Every high school that has labwork has students independently verify the concepts presented to them in their books, allowing them (or anyone) the opportunity to debunk those concepts presented by actually doing the work. If anyone COULD debunk those concepts, there is a fat Nobel Prize waiting for them for their monumental discovery, incentivizing a scientist to actually independently verify things they've been taught.

Your view of this topic is straight up creationism/intelligent design levels of inarticulacy. You don't know what you are talking about, but assume that you do, due to your alleged credentials, my g. Pure Dunning-Kruger.

This is just a nonsense slur - I've posted far more of actual physics and actual church doctrine and history in this conversation than you have. You're complaining about anecdotes when virtually your entire argument is being made without anecdotes or broader evidence - you're literally just making assertions and then claiming they're true without any evidence at all

The beautiful thing about the things I'm saying is that I don't need to post things to verify them-- you can do that yourself. That's the wonder of science and science communication: everything I have said can be searched for and found by anyone here willing to do the work.
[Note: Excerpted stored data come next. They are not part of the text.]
(** Termination within the sizes of [well_formed].  On a well-formed engine
    [Infer] returns, with 0 or with -1.  Its call of [Enumerate] never uses
    up the depth budget, which is the number of blocks, and every loop it
    runs is for a block index below the number of blocks and over no more
    candidate starts than the line has cells. *)
Theorem Infer_terminates (e : CInferenceEngine) :
  well_formed e ->
  (exists e', Infer e = (Normal 0, e') \/ Infer e = (Normal (-1), e')) /\
  (exists s,
      Enumerate (m_vecConst e) (m_vecCells e) (length (m_vecConst e)) 0 (scratch0 e)
      = Normal s /\
      Forall (fun bw => 0 <= bw.1 < Z.of_nat (length (m_vecConst e)) /\
                        (bw.2 <= length (m_vecCells e))%nat) (loops s)).
Proof.
  intros Hwf. split.
  - destruct (Infer_spec e Hwf) as (s & st & e' & c & _ & Ei & _ & Hst & _).
    exists e'. destruct Hst as [[-> _]|[-> _]]; [by left | by right].
  - destruct Hwf as [Hsz _].
    destruct (enumerate_spec e Hsz) as (s & Es & _ & _ & _ & Hloops).
    by exists s.
Qed.

Lemma Infer_terminates_witness :
  well_formed scenario2 /\
  (exists e', Infer scenario2 = (Normal 0, e') \/ Infer scenario2 = (Normal (-1), e')) /\
  (exists s,
      Enumerate (m_vecConst scenario2) (m_vecCells scenario2)
                (length (m_vecConst scenario2)) 0 (scratch0 scenario2) = Normal s /\
      Forall (fun bw => 0 <= bw.1 < Z.of_nat (length (m_vecConst scenario2)) /\
                        (bw.2 <= length (m_vecCells scenario2))%nat) (loops s)).
Proof.
  assert (Hwf : well_formed scenario2) by closed_well_formed.
  split; [exact Hwf | exact (Infer_terminates scenario2 Hwf)].
Defined.

Lemma well_placed_lookup vecCells bs : forall start p,
  Forall (fun m => 0 <= m) bs ->
  well_placed vecCells start p bs ->
  length p = length bs /\
  (forall i pi mi, p !! i = Some pi -> bs !! i = Some mi ->
     start <= pi < cells_size vecCells /\ pi + mi <= cells_size vecCells) /\
  (forall i pi mi pj, p !! i = Some pi -> bs !! i = Some mi -> p !! S i = Some pj ->
     pi + mi + 1 <= pj).
Proof.
  induction bs as [|m bs IH]; intros start p Hbs Hwp.
  - destruct p; [|done]. split; [done|]. split; intros i; by destruct i.
  - destruct p as [|i0 p]; [done|]. destruct Hwp as (Hi & Him & Hwp).
    apply Forall_cons in Hbs as [Hm Hbs].
    destruct (IH _ _ Hbs Hwp) as (Hlen & Hfit & Hsep).
    split; [simpl; by rewrite Hlen|]. split.
    + intros [|i] pi mi Hp Hb; simpl in Hp, Hb.
      * simplify_eq. lia.
      * destruct (Hfit _ _ _ Hp Hb). lia.
    + intros [|i] pi mi pj Hp Hb Hj; simpl in Hp, Hb, Hj.
      * simplify_eq. destruct p as [|i1 p]; [done|]. simpl in Hj. simplify_eq.
        destruct bs as [|m1 bs]; [done|]. destruct Hwp as (? & _). lia.
      * by eapply Hsep.
Qed.

(** In-bounds accumulation within the sizes of [sized].  On sizes that fit
    the machine integers the enumeration of [Infer] returns, and every [pos]
    it hands to [Accumulate] has one start per block, each block inside the
    line, each block at least one cell after the end of the block before;
    so every index [pos[i] + j] that [Accumulate] writes in its scratch
    line is an index of the line, and the scratch line is built without an
    access out of bounds. *)
Theorem Accumulate_in_bounds (e : CInferenceEngine) :
  sized (m_vecConst e) (m_vecCells e) ->
  exists s,
    enumerate e = Normal s /\
    forall p, p ∈ calls s ->
      length p = length (m_vecConst e) /\
      (forall i pi mi, p !! i = Some pi -> m_vecConst e !! i = Some mi ->
         0 <= pi /\ pi + mi <= Z.of_nat (length (m_vecCells e))) /\
      (forall i pi mi pj, p !! i = Some pi -> m_vecConst e !! i = Some mi ->
         p !! S i = Some pj -> pi + mi + 1 <= pj) /\
      (forall i pi mi j, p !! i = Some pi -> m_vecConst e !! i = Some mi ->
         0 <= j < mi -> 0 <= pi + j < Z.of_nat (length (m_vecCells e))) /\
      exists tmp, paint (m_vecConst e) (m_vecCells e) p = Normal tmp /\
                  length tmp = length (m_vecCells e).
Proof.
  intros Hsz. destruct (enumerate_spec e Hsz) as (s & Es & Hcalls & _).
  exists s. split; [done|]. intros p Hp. rewrite Hcalls in Hp.
  unfold placements in Hp.
  apply completions_spec in Hp as [Hwp _]; [|by eapply sized_nonneg | lia].
  destruct (well_placed_lookup _ _ _ _ (sized_nonneg _ _ Hsz) Hwp) as (Hlen & Hfit & Hsep).
  split; [done|]. split.
  { intros i pi mi Hpi Hmi. destruct (Hfit _ _ _ Hpi Hmi). unfold cells_size in *. lia. }
  split; [done|]. split.
  { intros i pi mi j Hpi Hmi Hj. destruct (Hfit _ _ _ Hpi Hmi). unfold cells_size in *. lia. }
  exists (materialize (m_vecConst e) (m_vecCells e) p).
  split; [|apply length_materialize].
  destruct Hsz as (Hk & HN & _). apply paint_spec; [lia | lia |].
  apply Forall2_same_length_lookup. split; [done|].
  intros i pi mi Hpi Hmi. destruct (Hfit _ _ _ Hpi Hmi). lia.
Qed.

Lemma Accumulate_in_bounds_witness :
  sized (m_vecConst scenario2) (m_vecCells scenario2) /\
  exists s, enumerate scenario2 = Normal s /\
    forall p, p ∈ calls s -> length p = 2%nat.
Proof.
  assert (Hsz : sized (m_vecConst scenario2) (m_vecCells scenario2)) by closed_sized.
  split; [exact Hsz|].
  destruct (Accumulate_in_bounds scenario2 Hsz) as (s & Es & H).
  exists s. split; [exact Es|]. intros p Hp. exact (proj1 (H p Hp)).
Defined.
I am not trying to impress forum readers with my ability to Google and copy/paste things. I'm far more interested in dissecting the logic of my opponent when I argue, and will provide evidence when absolutely necessary.

See, you think this is a numbers game, where it's about who can post what and how many times, when I have demonstrated that you don't know what you're talking about simply by responding to the arguments you've presented. I don't even NEED to post the relevant scientific literature-- I've already cooked you without it.

:manny:
Heck, you think scientists *believe* in these concepts anyway, so what the hell are you posting physics for? :troll:

And I didn't follow Christianity until I turned 19 - church was irrelevant to my life growing up just like it was irrelevant to my dad, and I was working towards being a future scientist long before I had any faith. Not sure why that personal anecdote of yours was relevant, but there you go

To understand why it was relevant, all you had to do was read my post in its context. I was responding to you saying this:

there are numerous very intelligent, highly educated Catholic priests who work in various teaching positions in universities

So you see, the point was that I, myself, am one of those people that you are referring to- an intelligent and highly educated (former) believer. I've done the work on both sides, and have come to no longer believe. However, I still have a pretty damn good grasp on what the religious believe, being that I was one, my family still are, and have studied the ideas presented by them (by force, unfortunately). As an atheist that has debated this topic more times than I can count over the past 20 years, I think I'm uniquely positioned to talk about this topic. Regardless of what you think of me currently, I'm sure you realize this, even if you won't admit it now.

So what's your point then? If you finally realize you made a wrong claim about the book, and that faith is mediated through the community and not through reading, then what are you trying to prove?

My point was quite clear. I even used the phrase "the point":

Hold on-- I see what you're trying to do here. Let's back up and clarify something: the physical book isn't the point of the argument. The legend contained within that book is the point

You've attempted to force an argument about the physical entity itself, whereas I've been talking about the doctrine contained within the book, using "the bible" as a euphemism for these systems. This is what I meant by I see what you're trying to do here; you want to make a side-argument about something else so that you can preen. I see right through that tactic.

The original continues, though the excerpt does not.